Questions about readability and writability intervals and timeouts

snorkel · January 24, 2024, 2:22pm

I’m trying to understand what exactely these parameters do, how they influence the node’s score with the satellites and how much we can change them:

      --storage2.monitor.verify-dir-readable-interval duration   how frequently to verify the location and readability of the storage directory (default 1m0s)
      --storage2.monitor.verify-dir-readable-timeout duration    how long to wait for a storage directory readability verification to complete (default 1m0s)
      --storage2.monitor.verify-dir-writable-interval duration   how frequently to verify writability of storage directory (default 5m0s)
      --storage2.monitor.verify-dir-writable-timeout duration    how long to wait for a storage directory writability verification to complete (default 1m0s)

I want to:

minimize the workload, by increasing the intervals, and…
prevent fatal errors, by increasing the timeouts.

Are these assumptions right?
How much can we increase the intervals? How much can we increase the timeouts?
Is it OK if I set them like this?
Do I get any penalties? Do I increase any system problems or bottlenecks?

storage2.monitor.verify-dir-readable-interval: 3m0s
storage2.monitor.verify-dir-readable-timeout: 3m0s
storage2.monitor.verify-dir-writable-interval: 5m0s
storage2.monitor.verify-dir-writable-timeout: 5m0s

What if I put them all at 60m0s?

CutieePie · January 24, 2024, 2:45pm

Changing any of those is dangerous, they are there to protect the node from being Suspended or disqualified when the data store is unresponsive on unavailable during GET_AUDIT, GET_REPAIR which both impact your scores from Satellites. For instance, you could have a failing hard disk, that is really slow to read a file as it’s having seek issues - If you set the timeout too high, then this will not become apparent so you can filesystem check the disk in time before bad failure.

The issue in setting these values are not linear - the impact increases with the size of the node, as it will be audited and requested for repair more, as it has more data.

On a brand new node, you could easily get away with setting the interval to 60m, and keep the timeouts below 5m

On a 1TB node+ I personally wouldn’t want to risk it, and would keep all intervals below 5m, and all timeouts below 3m.

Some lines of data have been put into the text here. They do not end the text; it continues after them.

(** * RobotKinematics: a shallow embedding of [src/src/RobotKinematics.ts]

    JavaScript numbers are IEEE 754 binary64 values; they are modelled by
    Rocq's primitive floats, so that [+ - * /], the comparisons and
    [Math.abs] are exactly the JavaScript ones.  [Math.sqrt] is taken to be
    the correctly rounded square root of IEEE 754, which is what the engines
    compute.  The other functions of [Math] that the program calls ([cos],
    [sin], [acos], [atan2], [pow]) are left to the engine by ECMAScript
    ("implementation-approximated"): the embedding takes them as the fields
    of a record, and every theorem holds for every engine.

    A method that can throw returns an [Outcome]; the [console.log] traces
    take no part in any result and are left out. *)

From Stdlib Require Import Floats String List Bool Arith ZArith QArith Qabs Lia.
From Stdlib Require Import DecimalString.
Import ListNotations.

Local Open Scope float_scope.

(** ** JavaScript values used by the program *)

(** [a > b] on numbers: false as soon as one side is NaN. *)
Definition gtb (a b : float) : bool := b <? a.

(** [Math.PI] is the binary64 value nearest to pi. *)
Definition Math_PI : float := 0x1.921fb54442d18p+1.

(** The part of [Math] whose results depend on the engine. *)
Record MathLib : Type := {
  Math_cos : float -> float;
  Math_sin : float -> float;
  Math_acos : float -> float;
  Math_atan2 : float -> float -> float;
  Math_pow : float -> float -> float
}.

(** What ECMAScript fixes for the arguments the program starts its sweep
    with: [Math.cos(+0)] is 1 and [Math.sin(+0)] is +0. *)
Definition conforming (M : MathLib) : Prop :=
  Math_cos M 0 = 1 /\ Math_sin M 0 = 0.

(** What ECMAScript fixes for a NaN argument: the result is NaN. *)
Definition propagatesNaN (M : MathLib) : Prop :=
  Math_acos M nan = nan /\ Math_cos M nan = nan /\ Math_sin M nan = nan
  /\ Math_pow M nan 2 = nan.

(** Errors a call can throw. *)
Inductive JsError : Type :=
| Error (message : string)
| TypeError (message : string)
| RangeError (message : string).

(** The outcome of running a function: a value, a thrown error, or a loop
    that was not finished within the fuel given to the model. *)
Inductive Outcome (A : Type) : Type :=
| Ok (a : A)
| Throw (e : JsError)
| OutOfFuel.
Arguments Ok {A} a.
Arguments Throw {A} e.
Arguments OutOfFuel {A}.

Definition bind {A B : Type} (c : Outcome A) (k : A -> Outcome B) : Outcome B :=
  match c with
  | Ok a => k a
  | Throw e => Throw e
  | OutOfFuel => OutOfFuel
  end.
Lemma ToggleTask_alter st n part index l :
  store_inv st → Atoi part = Some index → view st !! n = Some l →
  (1 ≤ index ≤ Z.of_nat (length l))%Z →
  ∃ st', ToggleTask st n part
         = Some (st', writeJSON (JMessage [ ("message", "Task status toggled") ])) ∧
         store_inv st' ∧
         view st' = <[n := alter toggled (Z.to_nat index - 1) l]> (view st).
Proof.
  intros Hinv Ha Hl Hi.
  destruct (ToggleTask_spec st n part index l) as (st' & t & Ht & Hr & Hinv' & Hv);
    [done..|].
  exists st'. split_and!; [done|done|].
  rewrite Hv. replace (Z.to_nat (index - 1)) with (Z.to_nat index - 1) in * by lia.
  f_equal. by apply (insert_toggled l _ t).
Qed.

(** X16.  Toggles commute: two toggle requests on one list, at the same or
    at different valid indices, leave the same store contents in either
    order. *)
Theorem X16_toggles_commute st r1 r2 n part1 part2 i1 i2 l :
  store_inv st →
  Method r1 = MethodPut → parts r1 = [n; "tasks"; part1] → Atoi part1 = Some i1 →
  Method r2 = MethodPut → parts r2 = [n; "tasks"; part2] → Atoi part2 = Some i2 →
  view st !! n = Some l →
  (1 ≤ i1 ≤ Z.of_nat (length l))%Z → (1 ≤ i2 ≤ Z.of_nat (length l))%Z →
  ∃ st12 st21 resps12 resps21,
    serve st [ListOperations r1; ListOperations r2] = Some (st12, resps12) ∧
    serve st [ListOperations r2; ListOperations r1] = Some (st21, resps21) ∧
    view st12 = view st21.
Proof.
  intros Hinv Hm1 Hp1 Ha1 Hm2 Hp2 Ha2 Hl Hi1 Hi2.
  assert (n ≠ "") as Hn.
  { eapply store_inv_name; [done|]. apply view_Some in Hl as (s & -> & _). eauto. }
  assert (∀ ra parta ia rb partb ib,
    Method ra = MethodPut → parts ra = [n; "tasks"; parta] → Atoi parta = Some ia →
    Method rb = MethodPut → parts rb = [n; "tasks"; partb] → Atoi partb = Some ib →
    (1 ≤ ia ≤ Z.of_nat (length l))%Z → (1 ≤ ib ≤ Z.of_nat (length l))%Z →
    ∃ st' resps,
      serve st [ListOperations ra; ListOperations rb] = Some (st', resps) ∧
      view st' = <[n := alter toggled (Z.to_nat ib - 1)
                          (alter toggled (Z.to_nat ia - 1) l)]> (view st)) as Hseq.
  { intros ra parta ia rb partb ib Hma Hpa Haa Hmb Hpb Hab Hia Hib. simpl.
    rewrite (route_toggle st ra n parta) by done.
    destruct (ToggleTask_alter st n parta ia l) as (st1 & -> & Hinv1 & Hv1); [done..|].
    simpl. rewrite (route_toggle st1 rb n partb) by done.
    destruct (ToggleTask_alter st1 n partb ib (alter toggled (Z.to_nat ia - 1) l))
      as (st2 & -> & _ & Hv2);
      [done|done|by rewrite Hv1, lookup_insert_eq|by rewrite length_alter|].
    simpl. exists st2. eexists. split; [done|].
    by rewrite Hv2, Hv1, insert_insert_eq. }
  destruct (Hseq r1 part1 i1 r2 part2 i2) as (st12 & resps12 & Hs12 & Hv12); [done..|].
  destruct (Hseq r2 part2 i2 r1 part1 i1) as (st21 & resps21 & Hs21 & Hv21); [done..|].
  exists st12, st21, resps12, resps21. split_and!; [done|done|].
  rewrite Hv12, Hv21. f_equal.
  destruct (decide (Z.to_nat i1 - 1 = Z.to_nat i2 - 1)) as [->|Hne]; [done|].
  apply list_eq. intros k.
  destruct (decide (k = Z.to_nat i1 - 1)) as [E1|H1];
    destruct (decide (k = Z.to_nat i2 - 1)) as [E2|H2]; [congruence|subst k..|].
  - rewrite list_lookup_alter_ne by done. rewrite !list_lookup_alter_eq.
    by rewrite list_lookup_alter_ne by done.
  - rewrite list_lookup_alter_eq.
    rewrite !(list_lookup_alter_ne _ _ (Z.to_nat i1 - 1)) by done.
    by rewrite list_lookup_alter_eq.
  - by rewrite !list_lookup_alter_ne by done.
Qed.
(** [static_cast<int>] of a [size_t] (also the implicit conversion of
    [int dim = x.size() / D.size]): the value modulo 2^32 read as a 32-bit
    two's-complement number (the rule of C++20, and what GCC and Clang do
    before it). *)
Definition to_int (n : nat) : Z :=
  let r := (Z.of_nat n mod 2 ^ 32)%Z in
  if (r <? 2 ^ 31)%Z then r else (r - 2 ^ 32)%Z.

(** [D.index[j] * dim]: an [unsigned] times an [int] is computed as an
    [unsigned], that is modulo 2^32. *)
Definition u32_mul (e : N) (dim : nat) : nat :=
  N.to_nat ((e * N.of_nat dim) mod 2 ^ 32)%N.

(** One [y[a] += d] executed by the kernel: the address and the addend. *)
Definition Act : Type := (nat * Z)%type.

Fixpoint modify_nth (y : list Z) (a : nat) (d : Z) : list Z :=
  match y, a with
  | [], _ => []
  | v :: y', 0 => (v + d)%Z :: y'
  | v :: y', S a' => v :: modify_nth y' a' d
  end.

Definition apply_act (y : list Z) (ad : Act) : list Z :=
  modify_nth y (fst ad) (snd ad).

Definition run_acts (acts : list Act) (y : list Z) : list Z :=
  fold_left apply_act acts y.

(** [for (i = 0; i < n; ++i) y[i] = f(i)]: [memset] is [f = 0]. *)
Fixpoint set_prefix (f : nat -> Z) (n : nat) (y : list Z) : list Z :=
  match y, n with
  | [], _ => []
  | _, 0 => y
  | _ :: y', S n' => f 0 :: set_prefix (fun i => f (S i)) n' y'
  end.

Definition memset0 (n : nat) (y : list Z) : list Z :=
  set_prefix (fun _ => 0%Z) n y.

(** Modelled from the spec: [Range] and [Range::Segment] of
    common/range.h (not in the sources): [Segment(t, T)] is the [t]-th of
    [T] contiguous near-equal pieces of [[begin, end)], and [Has(i)] tests
    membership. *)
Record Range := mkRange { rbegin : nat; rend : nat }.

Definition Segment (r : Range) (idx nparts : nat) : Range :=
  let len := rend r - rbegin r in
  mkRange (rbegin r + len * idx / nparts) (rbegin r + len * S idx / nparts).

Definition Has (r : Range) (i : nat) : bool :=
  (rbegin r <=? i) && (i <? rend r).

(** An OpenMP parallel region of [nthr] threads running [body tid]:
    the list of per-thread traces of updates [y[a] += d]. *)
Definition region (nthr : nat) (body : nat -> list Act) : list (list Act) :=
  map body (seq 0 nthr).

(** No two threads update the same element. A [+=] reads and writes its
    element, so two threads updating one element without
    synchronisation are a data race. *)
Fixpoint race_free (trs : list (list Act)) : bool :=
  match trs with
  | [] => true
  | tr :: trs' =>
      forallb (fun ad => forallb (fun tr' =>
        negb (existsb (fun ad' => fst ad' =? fst ad) tr')) trs') tr &&
      race_free trs'
  end.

What I’m not sure on, without looking in the code is what the current impact is on the StorageNode if the verify fails - I have a feeling it use to cause the Storagenode to restart, and then get stuck restarting. Maybe now, it tells the satellite the node is offline, until interval has passed and it rechecks.

But it would be interesting to get an official line on this, I’m just pointing out that I don’t fiddle with those ones

#edit : ok, so looks like default is to kill the node if these checks fail.

github.com

storj/storj/blob/f4ec1a78ff1f2c30993ae50658a9b119ee10b4ba/storagenode/monitor/monitor.go#L56C2-L56C159


      
          	VerifyDirWarnOnly         bool          `help:"if the storage directory verification check fails, log a warning instead of killing the node" default:"false"`

clement · January 24, 2024, 3:59pm

I will just add a little to what @CutieePie rightly said.

They do not directly affect the node scores but are precautionary services to prevent your scores from dropping when you have any drive failures. It warns you (or kills the node) if the drive is unresponsive or too slow.

It’s fine if you want to change the check intervals (i.e storage2.monitor.verify-dir-readable-interval and storage2.monitor.verify-dir-writable-interval) to 60m0s but the timeouts should not be too high. Too high timeouts will cause the node to hang almost “forever”, fail audits fast and that would get you disqualified

If it takes a node to write/read a piece of data for more than 60s, it isn’t very helpful to the network.

snorkel · January 24, 2024, 5:46pm

Untill now, with 1 node of 14TB per machine, I didn’t got any fatals with stock settings, but I just added new 22TB drives and I don’t know how they will behave.
I will put intervals to 5m and timeouts to 2m just to be on the safe+confort side. I don’t check my nodes too often, and Synology sends me emails if there are HDD health issues, so I don’t expect to be caught by surprise when they start to fail.